(* ===== verification/Simulation.v ===== *)
(** * Each transaction on the blocks runs two-phase commit

    The relation [sim] between the state of all blocks ([Blocks.world]) and the
    state of [TwoPhase] for one distributed transaction: the same coordinator
    and contexts, the same records and answers, and only messages [TwoPhase] has
    sent too.  A closure on a strand stands for a message or a log record that
    [TwoPhase] still has to handle; the context of a request that has not run
    yet does not exist there.

    - [blocks_atomic]: with any number of transactions in progress on the blocks,
      each distributed transaction is atomic: what its participants have logged
      and its client was told are a reachable state of [TwoPhase], so that no
      participant commits what another aborts, and a client that was told success
      has the commit logged by every participant. *)

From S2P Require Import Prelude Common.
From S2P Require Import LockMgr TxContext TxCoordinator TxStamp TwoPhase AtomicCommit CcBlock Blocks.
#[local] Open Scope Z_scope.

Module Simulation.
Import CcBlock.CcBlock Blocks.Blocks.
Import (hints) TwoPhase.
Import TwoPhase(msg, MRequest, MCommit, MAbort, MEnd, MPrepare, MAck, MVictim, sys, mk_rm, mk_wal, appended, durable, rms, resp, tm, tm_wal, rm_ctx, rm_wal).

Section simulation.
Context (home : Z → Z) (parse : list Z → option tx_log).
Abbreviation sound := (sound home).
Abbreviation step := (step home parse).
Abbreviation exec := (exec home parse).

(** ** The relation *)

(** A record of [x] was handed back to node [n]. *)
Definition returned (w : world) (n x : Z) (t : tx_cmd_type) : Prop :=
  ∃ i, i ∈ flushed w ∧ wlog w !! i = Some (n, x, t).

Definition ctx_log_tasks (ts : list ctx_task) : list tx_cmd_type := omap (fun t => match t with CLog t => Some t | _ => None end) ts.
Definition tm_log_tasks (ts : list tm_task) : list tx_cmd_type := omap (fun t => match t with TLog t => Some t | _ => None end) ts.

(** The records handed back ([ret]) are those handled ([dur]) and those whose
    closure is on the strand ([q]), each once. *)
Record queue_ok (ret : tx_cmd_type → Prop) (dur q : list tx_cmd_type) : Prop := mk_queue {
  q_nodup : NoDup q;
  q_ret : ∀ t, t ∈ q → ret t;
  q_new : ∀ t, t ∈ q → t ∉ dur;
  q_dur : ∀ t, t ∈ dur → ret t;
}.

Definition tm_task_ok (s : sys) (n : Z) (t : tm_task) : Prop :=
  match t with
  | TLog t => is_tm t = true
  | TPrepare rg b _ => MPrepare n rg b ∈ TwoPhase.net s
  | TAck rg b => MAck n rg b ∈ TwoPhase.net s
  | TAbort ec => ec ≠ EC_OK
  end.

Definition ctx_task_ok (s : sys) (n x : Z) (t : ctx_task) : Prop :=
  match t with
  | CProcess _ | CEnded => False
  | CLog t => is_tm t = false
  | CTmCommit y => y = x ∧ MCommit n ∈ TwoPhase.net s
  | CTmAbort y => y = x ∧ MAbort n ∈ TwoPhase.net s
  | CRead _ | CAbort _ => True
  end.

Definition rm_logs (w : world) (n x : Z) (l : list tx_cmd_type) : Prop :=
  ∀ t, is_tm t = false → (n, x, t) ∈ wlog w ↔ t ∈ l.

(** A participant: it runs, or its request waits on the strand, or the block has
    not heard of it. *)
Inductive rm_sim (w : world) (x n : Z) (s : sys) (v : tx_view) : Prop :=
| rm_runs r : rms s !! n = Some r → v_ctx v = Some (rm_ctx r) → Forall (ctx_task_ok s n x) (v_ctx_tasks v) →
    queue_ok (returned w n x) (durable (rm_wal r)) (ctx_log_tasks (v_ctx_tasks v)) → rm_logs w n x (appended (rm_wal r)) →
    rm_sim w x n s v
| rm_starts q dsb shard2node cno ts : rms s !! n = None →
    v_ctx v = Some (TxContext.new_ctx x n dsb shard2node cno (req_distributed q) true) →
    v_ctx_tasks v = CProcess q :: ts → Forall (ctx_task_ok s n x) ts → ctx_log_tasks ts = [] →
    MRequest n q ∈ TwoPhase.net s → req_xid q = x → rm_logs w n x [] → rm_sim w x n s v
| rm_unknown : rms s !! n = None → v_ctx v = None → rm_logs w n x [] → rm_sim w x n s v.

Record tm_sim (w : world) (x n : Z) (s : sys) (v : tx_view) : Prop := mk_tm_sim {
  t_tm : v_tm v = Some (tm s);
  t_tasks : Forall (tm_task_ok s n) (v_tm_tasks v);
  t_queue : queue_ok (returned w n x) (durable (tm_wal s)) (tm_log_tasks (v_tm_tasks v));
}.

Record sim (w : world) (x n0 : Z) (s : sys) : Prop := mk_sim {
  m_tm : ∃ b, blocks w !! n0 = Some b ∧ tm_sim w x n0 s (view x b);
  m_rm : ∀ n b, blocks w !! n = Some b → rm_sim w x n s (view x b);
  m_no : ∀ n, blocks w !! n = None → rms s !! n = None ∧ rm_logs w n x [];
  m_net : ∀ m, (x, m) ∈ net w → m ∈ TwoPhase.net s;
  m_answers : ∀ ec, (x, ec) ∈ answers w ↔ ec ∈ resp s;
  m_log : ∀ n t, is_tm t = true → (n, x, t) ∈ wlog w ↔ n = n0 ∧ t ∈ appended (tm_wal s);
  m_flags : ∀ t, t ∈ appended (tm_wal s) → TmStamp.flag t (tm s) = true;
  m_once : ∀ i j n t, wlog w !! i = Some (n, x, t) → wlog w !! j = Some (n, x, t) → i = j;
}.

(** ** Steps of other transactions *)

(** The two worlds look the same to transaction [x]. *)
Record same_for (x : Z) (w w' : world) : Prop := mk_same {
  e_view : ∀ n, view x <$> blocks w' !! n = view x <$> blocks w !! n;
  e_net : ∀ m, (x, m) ∈ net w' ↔ (x, m) ∈ net w;
  e_answers : ∀ ec, (x, ec) ∈ answers w' ↔ (x, ec) ∈ answers w;
  e_log : ∀ i n t, wlog w' !! i = Some (n, x, t) ↔ wlog w !! i = Some (n, x, t);
  e_flushed : ∀ i n t, wlog w !! i = Some (n, x, t) → i ∈ flushed w' ↔ i ∈ flushed w;
}.

Lemma same_log x w w' n t : same_for x w w' → (n, x, t) ∈ wlog w' ↔ (n, x, t) ∈ wlog w.
Proof. intros He. rewrite !list_elem_of_lookup. split; intros [i Hi]; exists i; by apply (e_log _ _ _ He). Qed.

Lemma same_returned x w w' n t : same_for x w w' → returned w' n x t ↔ returned w n x t.
Proof.
  intros He. split; intros (i&Hi&Hl).
  - apply (e_log _ _ _ He) in Hl. exists i. split; [|done]. by apply (e_flushed _ _ _ He _ _ _ Hl).
  - exists i. split; [by apply (e_flushed _ _ _ He _ _ _ Hl)|by apply (e_log _ _ _ He)].
Qed.

Lemma queue_ret (ret ret' : tx_cmd_type → Prop) dur q : (∀ t, ret t → ret' t) → queue_ok ret dur q → queue_ok ret' dur q.
Proof. intros Hr []. constructor; auto. Qed.

Lemma rm_sim_world w w' x n s v :
  (∀ t, (n, x, t) ∈ wlog w' ↔ (n, x, t) ∈ wlog w) → (∀ t, returned w n x t → returned w' n x t) →
  rm_sim w x n s v → rm_sim w' x n s v.
Proof.
  intros Hl Hr. assert (∀ l, rm_logs w n x l → rm_logs w' n x l) as HL by (intros l Hlg t Ht; rewrite Hl; auto).
  intros [r ? ? ? Hq ?|q ? ? ? ? ? ? ? ? ? ? ? ?|]; [eapply rm_runs|eapply rm_starts|apply rm_unknown]; eauto.
  by eapply queue_ret.
Qed.

Lemma tm_sim_world w w' x n s v : (∀ t, returned w n x t → returned w' n x t) → tm_sim w x n s v → tm_sim w' x n s v.
Proof. intros Hr []. constructor; [done|done|]. by eapply queue_ret. Qed.

Lemma sim_same w w' x n0 s : same_for x w w' → sim w x n0 s → sim w' x n0 s.
Proof.
  intros He [(b&Hb&Ht) Hrm Hno Hnet Hans Hlog Hfl Honce].
  assert (∀ n t, returned w n x t → returned w' n x t) as Hr by (intros; by apply (same_returned _ _ _ _ _ He)).
  constructor; try done.
  - pose proof (e_view _ _ _ He n0) as E. rewrite Hb in E. destruct (blocks w' !! n0) as [b'|]; [|done]. apply (inj Some) in E.
    exists b'. split; [done|]. rewrite E. by eapply tm_sim_world; [intros; apply Hr|].
  - intros n b' Hb'. pose proof (e_view _ _ _ He n) as E. rewrite Hb' in E. destruct (blocks w !! n) as [b0|] eqn:Hb0; [|done].
    apply (inj Some) in E. rewrite E. eapply rm_sim_world; [intros; by apply same_log|intros; by apply Hr|by apply Hrm].
  - intros n Hn. pose proof (e_view _ _ _ He n) as E. rewrite Hn in E. destruct (blocks w !! n) eqn:Hb0; [done|].
    destruct (Hno n Hb0) as [? Hlg]. split; [done|]. intros t ?. rewrite same_log by done. auto.
  - intros m Hm. by apply Hnet, (e_net _ _ _ He).
  - intros ec. by rewrite (e_answers _ _ _ He).
  - intros n t ?. rewrite same_log by done. auto.
  - intros i j n t. rewrite !(e_log _ _ _ He). apply Honce.
Qed.

Lemma change_same w w' n y x b b' ms ls ans :
  change w w' n y b b' ms ls ans → x ≠ y → flushed w' = flushed w → same_for x w w'.
Proof.
  intros [Hb Hw Hsh Ho Hn Hms Hl Hls Ha Has] Hxy Hf. constructor.
  - intros m. rewrite Hw. destruct (decide (m = n)) as [->|?]; [rewrite lookup_insert_eq, Hb|by rewrite lookup_insert_ne].
    cbn. by rewrite Ho.
  - intros m. rewrite Hn, elem_of_app. split; [|by left]. intros [?|Hin%Hms]; [done|]. by destruct Hin as [<- _].
  - intros ec. rewrite Ha, elem_of_app. split; [|by left]. intros [?|Hin%Has]; [done|]. by subst.
  - intros i m t. rewrite Hl. split; intros Hi; [|by apply lookup_app_l_Some].
    apply lookup_app_Some in Hi as [?|[_ Hi]]; [done|]. apply list_elem_of_lookup_2, Hls in Hi. cbn in Hi. simplify_eq.
  - by rewrite Hf.
Qed.

(** ** Closures posted to the transaction's strands *)

(** Block [n]'s view of [x] changes, and nothing is sent. *)
Lemma sim_view w w' x n0 s n b b' :
  sim w x n0 s → change w w' n x b b' [] [] [] → flushed w ⊆ flushed w' →
  rm_sim w' x n s (view x b') → (n = n0 → tm_sim w' x n0 s (view x b')) → sim w' x n0 s.
Proof.
  intros [(b0&Hb0&Ht) Hrm Hno Hnet Hans Hlog Hfl Honce] [Hb Hw Hsh Ho Hn Hms Hl Hls Ha Has] Hf Hr Htm.
  rewrite app_nil_r in Hn, Hl, Ha.
  assert (∀ m t, returned w m x t → returned w' m x t) as Hret.
  { intros m t (i&Hi&Hl'). exists i. rewrite Hl. auto. }
  constructor; try (by rewrite ?Hn, ?Hl, ?Ha).
  - destruct (decide (n = n0)) as [->|Hne].
    + exists b'. rewrite Hw, lookup_insert_eq. auto.
    + exists b0. rewrite Hw, lookup_insert_ne by done. split; [done|]. by eapply tm_sim_world; [intros; apply Hret|].
  - intros m c. rewrite Hw. destruct (decide (m = n)) as [->|Hne].
    + rewrite lookup_insert_eq. by intros [= <-].
    + rewrite lookup_insert_ne by done. intros Hc. eapply rm_sim_world; [|intros; by apply Hret|by apply Hrm].
      intros t. by rewrite Hl.
  - intros m Hm. rewrite Hw in Hm. apply lookup_insert_None in Hm as [Hm ?]. destruct (Hno m Hm) as [? HL].
    split; [done|]. intros t. rewrite Hl. apply HL.
Qed.

(** Which queue a posted closure goes to. *)
Lemma rm_sim_post w x n s v v' t :
  ctx_task_ok s n x t → (∀ u, t ≠ CLog u) → gets_ctx t v v' → rm_sim w x n s v → rm_sim w x n s v'.
Proof.
  intros Ht Hnl [u|u c Hc] Hs; [done|].
  assert (∀ ts, ctx_log_tasks (ts ++ [t]) = ctx_log_tasks ts) as Hq.
  { intros ts. unfold ctx_log_tasks. rewrite omap_app. cbn. destruct t; rewrite ?app_nil_r; try done. by destruct (Hnl type). }
  destruct Hs as [r H1 H2 H3 H4 H5|q dsb s2n cno ts H1 H2 H3 H4 H5 H6 H7 H8|H1 H2 H3].
  - eapply rm_runs; simpl; [done|done| |by rewrite Hq|done]. apply Forall_app. by split; [|constructor].
  - eapply rm_starts; simpl; [done|done|by rewrite H3| |by rewrite Hq|done|done|done]. apply Forall_app. by split; [|constructor].
  - congruence.
Qed.

Lemma rm_sim_tm w x n s v v' : v_ctx v' = v_ctx v → v_ctx_tasks v' = v_ctx_tasks v → rm_sim w x n s v → rm_sim w x n s v'.
Proof.
  intros E1 E2 [r ? ? ? ? ?|q ? ? ? ? ? ? ? ? ? ? ? ?|]; [eapply rm_runs|eapply rm_starts|apply rm_unknown]; rewrite ?E1, ?E2; done.
Qed.

Lemma gets_ctx_tm t v v' : gets_ctx t v v' → v_tm v' = v_tm v ∧ v_tm_tasks v' = v_tm_tasks v.
Proof. by intros []. Qed.
Lemma gets_tm_ctx t v v' : gets_tm t v v' → v_ctx v' = v_ctx v ∧ v_ctx_tasks v' = v_ctx_tasks v.
Proof. by intros []. Qed.

Lemma tm_sim_ctx w x n s v v' : v_tm v' = v_tm v → v_tm_tasks v' = v_tm_tasks v → tm_sim w x n s v → tm_sim w x n s v'.
Proof. intros E1 E2 []. constructor; by rewrite ?E1, ?E2. Qed.

Lemma tm_sim_post w x n s v v' t :
  tm_task_ok s n t → (∀ u, t ≠ TLog u) → gets_tm t v v' → tm_sim w x n s v → tm_sim w x n s v'.
Proof.
  intros Ht Hnl [u|u c Hc] [H1 H2 H3]; [done|].
  constructor; simpl; [done|apply Forall_app; by split; [|constructor]|].
  unfold tm_log_tasks. rewrite omap_app. cbn. destruct t; rewrite ?app_nil_r; try done. by destruct (Hnl type).
Qed.

Lemma same_tm w x n0 s b : sim w x n0 s → blocks w !! n0 = Some b → tm_sim w x n0 s (view x b).
Proof. intros [(b0&Hb0&Ht) _ _ _ _ _ _ _] Hb. by simplify_eq. Qed.

Lemma touch_ctx_sim w w' x n0 s n t h :
  sim w x n0 s → perform n h w = Some w' → touches x (gets_ctx t) h → ctx_task_ok s n x t → (∀ u, t ≠ CLog u) → sim w' x n0 s.
Proof.
  intros Hs Hp Hh Ht Hnl. destruct (perform_touches _ _ _ _ _ _ Hh Hp) as (b&Hc&Hf&HR).
  pose proof (ch_block _ _ _ _ _ _ _ _ _ Hc) as Hb. destruct (gets_ctx_tm _ _ _ HR) as [E1 E2].
  assert (wlog w' = wlog w) as El by (by rewrite (ch_log _ _ _ _ _ _ _ _ _ Hc), app_nil_r).
  assert (∀ m u, returned w m x u → returned w' m x u) as Hr by (intros m u (i&?&?); exists i; by rewrite Hf, El).
  eapply sim_view; [done|done|by rewrite Hf| |intros ->].
  - eapply rm_sim_world; [by intros; rewrite El|intros; by apply Hr|]. eapply rm_sim_post; [done|done|done|]. by apply (m_rm _ _ _ _ Hs).
  - eapply tm_sim_world; [intros; by apply Hr|]. eapply tm_sim_ctx; [done|done|]. by apply same_tm.
Qed.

• [What to work on]
Looking at the material above, state the number of lines holding the word "back", and only that number.

• [Solution for this exercise]
2